Task instructions —
Search the material below for the word "csiSGPrefix". Copy every line that has it.

====================

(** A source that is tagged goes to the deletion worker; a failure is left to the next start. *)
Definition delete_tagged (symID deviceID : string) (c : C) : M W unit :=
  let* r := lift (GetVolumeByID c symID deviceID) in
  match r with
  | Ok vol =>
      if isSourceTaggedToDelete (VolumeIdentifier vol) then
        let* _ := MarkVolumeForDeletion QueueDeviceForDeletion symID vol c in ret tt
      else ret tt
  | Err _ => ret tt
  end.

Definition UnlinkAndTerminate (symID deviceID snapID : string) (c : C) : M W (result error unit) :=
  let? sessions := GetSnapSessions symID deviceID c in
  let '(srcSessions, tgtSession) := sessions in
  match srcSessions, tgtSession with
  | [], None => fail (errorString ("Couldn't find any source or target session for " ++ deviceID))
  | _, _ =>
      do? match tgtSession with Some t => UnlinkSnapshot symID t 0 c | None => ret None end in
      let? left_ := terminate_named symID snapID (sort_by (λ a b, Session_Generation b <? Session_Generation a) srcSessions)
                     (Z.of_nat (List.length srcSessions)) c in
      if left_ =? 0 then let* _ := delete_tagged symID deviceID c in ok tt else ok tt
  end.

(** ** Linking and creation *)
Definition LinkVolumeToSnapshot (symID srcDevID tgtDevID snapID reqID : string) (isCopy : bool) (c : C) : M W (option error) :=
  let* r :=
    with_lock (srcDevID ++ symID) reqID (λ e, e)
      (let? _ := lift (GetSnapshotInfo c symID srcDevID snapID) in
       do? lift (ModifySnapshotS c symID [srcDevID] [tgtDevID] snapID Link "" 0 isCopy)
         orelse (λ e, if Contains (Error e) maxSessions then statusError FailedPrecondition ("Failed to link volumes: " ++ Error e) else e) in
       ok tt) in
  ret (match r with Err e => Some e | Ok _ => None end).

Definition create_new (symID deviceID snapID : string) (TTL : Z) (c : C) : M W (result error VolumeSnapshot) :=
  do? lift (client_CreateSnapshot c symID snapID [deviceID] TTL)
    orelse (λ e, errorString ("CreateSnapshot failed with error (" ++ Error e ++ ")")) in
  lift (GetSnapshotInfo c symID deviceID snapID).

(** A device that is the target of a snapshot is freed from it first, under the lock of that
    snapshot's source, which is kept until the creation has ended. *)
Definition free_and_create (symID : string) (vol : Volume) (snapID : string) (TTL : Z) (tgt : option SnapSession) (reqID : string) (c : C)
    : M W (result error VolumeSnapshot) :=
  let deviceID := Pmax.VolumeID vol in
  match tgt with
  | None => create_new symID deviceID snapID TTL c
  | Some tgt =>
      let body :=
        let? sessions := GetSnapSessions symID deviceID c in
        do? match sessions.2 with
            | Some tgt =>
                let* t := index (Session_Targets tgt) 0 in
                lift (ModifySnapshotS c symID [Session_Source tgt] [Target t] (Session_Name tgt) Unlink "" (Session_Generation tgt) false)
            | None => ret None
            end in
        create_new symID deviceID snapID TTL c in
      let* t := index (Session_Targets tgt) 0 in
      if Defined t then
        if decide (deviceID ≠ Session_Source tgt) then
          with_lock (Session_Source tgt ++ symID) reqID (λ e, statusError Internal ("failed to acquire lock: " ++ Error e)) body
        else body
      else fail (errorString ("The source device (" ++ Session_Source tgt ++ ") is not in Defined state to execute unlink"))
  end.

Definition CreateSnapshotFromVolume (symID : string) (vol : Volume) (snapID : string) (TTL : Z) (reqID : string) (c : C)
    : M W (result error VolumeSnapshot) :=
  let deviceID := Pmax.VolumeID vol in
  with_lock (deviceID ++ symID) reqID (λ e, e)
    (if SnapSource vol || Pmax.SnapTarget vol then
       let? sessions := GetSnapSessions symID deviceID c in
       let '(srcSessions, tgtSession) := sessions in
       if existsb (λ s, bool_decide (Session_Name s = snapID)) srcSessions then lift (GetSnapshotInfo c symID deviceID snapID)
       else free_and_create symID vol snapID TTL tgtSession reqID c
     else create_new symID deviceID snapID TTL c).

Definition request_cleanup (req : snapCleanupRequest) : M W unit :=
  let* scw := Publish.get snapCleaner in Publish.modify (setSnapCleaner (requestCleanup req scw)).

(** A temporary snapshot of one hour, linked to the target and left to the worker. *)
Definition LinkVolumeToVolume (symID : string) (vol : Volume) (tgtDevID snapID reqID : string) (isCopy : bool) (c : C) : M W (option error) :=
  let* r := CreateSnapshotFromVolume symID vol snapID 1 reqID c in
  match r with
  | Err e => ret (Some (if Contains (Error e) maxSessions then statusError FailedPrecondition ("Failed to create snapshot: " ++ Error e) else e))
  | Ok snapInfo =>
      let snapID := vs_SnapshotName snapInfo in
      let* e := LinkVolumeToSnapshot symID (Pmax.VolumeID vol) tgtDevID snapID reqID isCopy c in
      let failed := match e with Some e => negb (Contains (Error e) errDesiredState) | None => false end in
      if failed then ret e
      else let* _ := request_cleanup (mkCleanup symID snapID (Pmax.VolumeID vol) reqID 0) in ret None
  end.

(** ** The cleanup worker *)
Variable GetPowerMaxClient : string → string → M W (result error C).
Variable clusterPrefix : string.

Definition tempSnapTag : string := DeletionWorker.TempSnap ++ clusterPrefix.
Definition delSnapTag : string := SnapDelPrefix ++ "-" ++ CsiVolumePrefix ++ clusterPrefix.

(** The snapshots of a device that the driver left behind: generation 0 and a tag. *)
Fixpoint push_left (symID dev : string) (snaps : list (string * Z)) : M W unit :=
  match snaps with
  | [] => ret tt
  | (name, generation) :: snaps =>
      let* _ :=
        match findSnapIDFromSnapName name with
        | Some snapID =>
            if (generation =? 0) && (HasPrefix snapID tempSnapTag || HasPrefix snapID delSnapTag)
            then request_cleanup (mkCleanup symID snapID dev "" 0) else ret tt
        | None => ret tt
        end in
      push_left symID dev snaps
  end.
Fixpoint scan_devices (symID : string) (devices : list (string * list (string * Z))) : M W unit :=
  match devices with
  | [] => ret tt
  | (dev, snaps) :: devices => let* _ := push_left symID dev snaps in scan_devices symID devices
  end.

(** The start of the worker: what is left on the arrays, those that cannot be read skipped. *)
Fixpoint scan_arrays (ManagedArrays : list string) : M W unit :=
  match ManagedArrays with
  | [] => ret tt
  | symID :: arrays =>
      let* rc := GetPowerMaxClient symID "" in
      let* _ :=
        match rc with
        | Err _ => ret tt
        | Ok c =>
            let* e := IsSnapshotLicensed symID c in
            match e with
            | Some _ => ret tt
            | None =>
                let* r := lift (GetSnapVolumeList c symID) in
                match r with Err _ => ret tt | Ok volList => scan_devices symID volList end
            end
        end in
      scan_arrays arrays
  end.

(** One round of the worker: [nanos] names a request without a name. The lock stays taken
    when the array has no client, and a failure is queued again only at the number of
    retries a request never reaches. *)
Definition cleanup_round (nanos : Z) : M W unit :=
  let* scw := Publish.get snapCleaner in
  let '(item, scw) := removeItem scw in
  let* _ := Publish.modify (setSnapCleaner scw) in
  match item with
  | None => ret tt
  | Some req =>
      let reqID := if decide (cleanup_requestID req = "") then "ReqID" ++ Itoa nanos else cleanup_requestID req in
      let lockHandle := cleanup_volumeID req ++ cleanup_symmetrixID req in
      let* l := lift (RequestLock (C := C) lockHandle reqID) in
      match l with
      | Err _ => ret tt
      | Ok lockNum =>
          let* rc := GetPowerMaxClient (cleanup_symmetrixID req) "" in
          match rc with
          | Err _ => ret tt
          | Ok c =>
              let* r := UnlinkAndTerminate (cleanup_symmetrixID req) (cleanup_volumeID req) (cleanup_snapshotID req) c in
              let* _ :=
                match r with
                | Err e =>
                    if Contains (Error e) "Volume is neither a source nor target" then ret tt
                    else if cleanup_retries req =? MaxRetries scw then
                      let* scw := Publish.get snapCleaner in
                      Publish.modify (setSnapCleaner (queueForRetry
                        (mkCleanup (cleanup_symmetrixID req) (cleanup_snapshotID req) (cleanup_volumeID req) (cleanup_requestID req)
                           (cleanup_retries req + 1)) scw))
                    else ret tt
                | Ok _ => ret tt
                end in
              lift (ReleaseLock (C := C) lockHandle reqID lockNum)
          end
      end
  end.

====================

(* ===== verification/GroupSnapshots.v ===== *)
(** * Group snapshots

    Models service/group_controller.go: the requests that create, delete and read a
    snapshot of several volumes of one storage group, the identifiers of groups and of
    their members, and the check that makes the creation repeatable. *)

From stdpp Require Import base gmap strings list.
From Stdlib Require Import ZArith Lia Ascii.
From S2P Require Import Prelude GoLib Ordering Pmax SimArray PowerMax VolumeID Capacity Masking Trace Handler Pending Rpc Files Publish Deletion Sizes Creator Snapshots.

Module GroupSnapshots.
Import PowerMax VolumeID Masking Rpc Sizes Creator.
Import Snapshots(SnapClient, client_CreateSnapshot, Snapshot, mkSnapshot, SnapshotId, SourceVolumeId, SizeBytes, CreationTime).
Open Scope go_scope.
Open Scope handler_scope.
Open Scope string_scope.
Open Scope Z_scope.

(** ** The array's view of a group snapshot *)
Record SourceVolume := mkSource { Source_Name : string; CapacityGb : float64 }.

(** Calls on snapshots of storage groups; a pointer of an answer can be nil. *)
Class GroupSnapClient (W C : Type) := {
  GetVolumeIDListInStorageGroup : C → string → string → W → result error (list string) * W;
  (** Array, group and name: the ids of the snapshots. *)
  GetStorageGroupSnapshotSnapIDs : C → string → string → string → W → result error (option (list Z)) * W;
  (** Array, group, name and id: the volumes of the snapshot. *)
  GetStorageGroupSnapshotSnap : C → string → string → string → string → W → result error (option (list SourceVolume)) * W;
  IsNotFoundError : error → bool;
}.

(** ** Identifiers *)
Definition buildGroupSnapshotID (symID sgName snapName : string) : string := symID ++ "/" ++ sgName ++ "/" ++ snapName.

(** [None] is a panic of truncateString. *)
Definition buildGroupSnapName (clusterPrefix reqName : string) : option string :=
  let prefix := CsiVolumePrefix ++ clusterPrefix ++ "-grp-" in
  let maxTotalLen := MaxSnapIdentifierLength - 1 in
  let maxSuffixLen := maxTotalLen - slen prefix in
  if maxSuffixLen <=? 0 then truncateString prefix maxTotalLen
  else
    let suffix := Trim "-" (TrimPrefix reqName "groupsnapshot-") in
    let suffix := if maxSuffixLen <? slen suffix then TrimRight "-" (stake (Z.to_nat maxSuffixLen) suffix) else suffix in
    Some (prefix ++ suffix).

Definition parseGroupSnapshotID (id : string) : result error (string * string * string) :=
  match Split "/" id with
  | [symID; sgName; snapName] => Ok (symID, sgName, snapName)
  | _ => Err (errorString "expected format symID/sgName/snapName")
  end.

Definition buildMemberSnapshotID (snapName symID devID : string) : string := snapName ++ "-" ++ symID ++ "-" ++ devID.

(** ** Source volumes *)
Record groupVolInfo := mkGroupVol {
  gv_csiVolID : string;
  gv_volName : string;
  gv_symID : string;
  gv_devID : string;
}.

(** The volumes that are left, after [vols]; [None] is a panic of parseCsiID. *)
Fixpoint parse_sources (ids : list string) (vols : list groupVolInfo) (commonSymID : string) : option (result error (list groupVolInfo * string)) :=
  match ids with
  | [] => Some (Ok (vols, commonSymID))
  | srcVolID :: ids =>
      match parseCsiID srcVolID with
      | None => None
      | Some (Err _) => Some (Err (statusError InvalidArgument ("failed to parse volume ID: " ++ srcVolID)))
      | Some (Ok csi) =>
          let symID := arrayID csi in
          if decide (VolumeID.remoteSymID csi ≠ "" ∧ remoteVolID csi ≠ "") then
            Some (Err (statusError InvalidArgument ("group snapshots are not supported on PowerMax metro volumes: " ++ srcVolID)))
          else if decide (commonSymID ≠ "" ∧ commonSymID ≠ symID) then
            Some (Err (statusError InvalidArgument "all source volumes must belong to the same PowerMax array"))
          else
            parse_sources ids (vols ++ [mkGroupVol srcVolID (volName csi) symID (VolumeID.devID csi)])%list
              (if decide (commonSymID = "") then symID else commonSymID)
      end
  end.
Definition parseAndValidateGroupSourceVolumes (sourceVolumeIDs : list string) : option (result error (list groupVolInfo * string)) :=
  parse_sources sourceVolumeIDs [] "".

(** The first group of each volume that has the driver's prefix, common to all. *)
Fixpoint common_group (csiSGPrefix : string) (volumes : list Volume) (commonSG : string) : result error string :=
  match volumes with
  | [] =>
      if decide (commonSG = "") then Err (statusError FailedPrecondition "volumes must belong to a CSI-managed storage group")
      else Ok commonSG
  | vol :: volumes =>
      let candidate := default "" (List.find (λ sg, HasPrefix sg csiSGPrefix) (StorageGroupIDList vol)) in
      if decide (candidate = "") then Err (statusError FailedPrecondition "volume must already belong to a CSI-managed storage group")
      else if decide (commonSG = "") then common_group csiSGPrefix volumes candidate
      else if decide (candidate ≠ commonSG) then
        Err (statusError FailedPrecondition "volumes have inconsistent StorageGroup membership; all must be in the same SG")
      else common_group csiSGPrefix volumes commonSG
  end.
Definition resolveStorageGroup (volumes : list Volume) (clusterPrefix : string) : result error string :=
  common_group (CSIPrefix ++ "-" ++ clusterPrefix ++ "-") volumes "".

====================

Worked solution —
Fixpoint common_group (csiSGPrefix : string) (volumes : list Volume) (commonSG : string) : result error string :=
      let candidate := default "" (List.find (λ sg, HasPrefix sg csiSGPrefix) (StorageGroupIDList vol)) in
      else if decide (commonSG = "") then common_group csiSGPrefix volumes candidate
      else common_group csiSGPrefix volumes commonSG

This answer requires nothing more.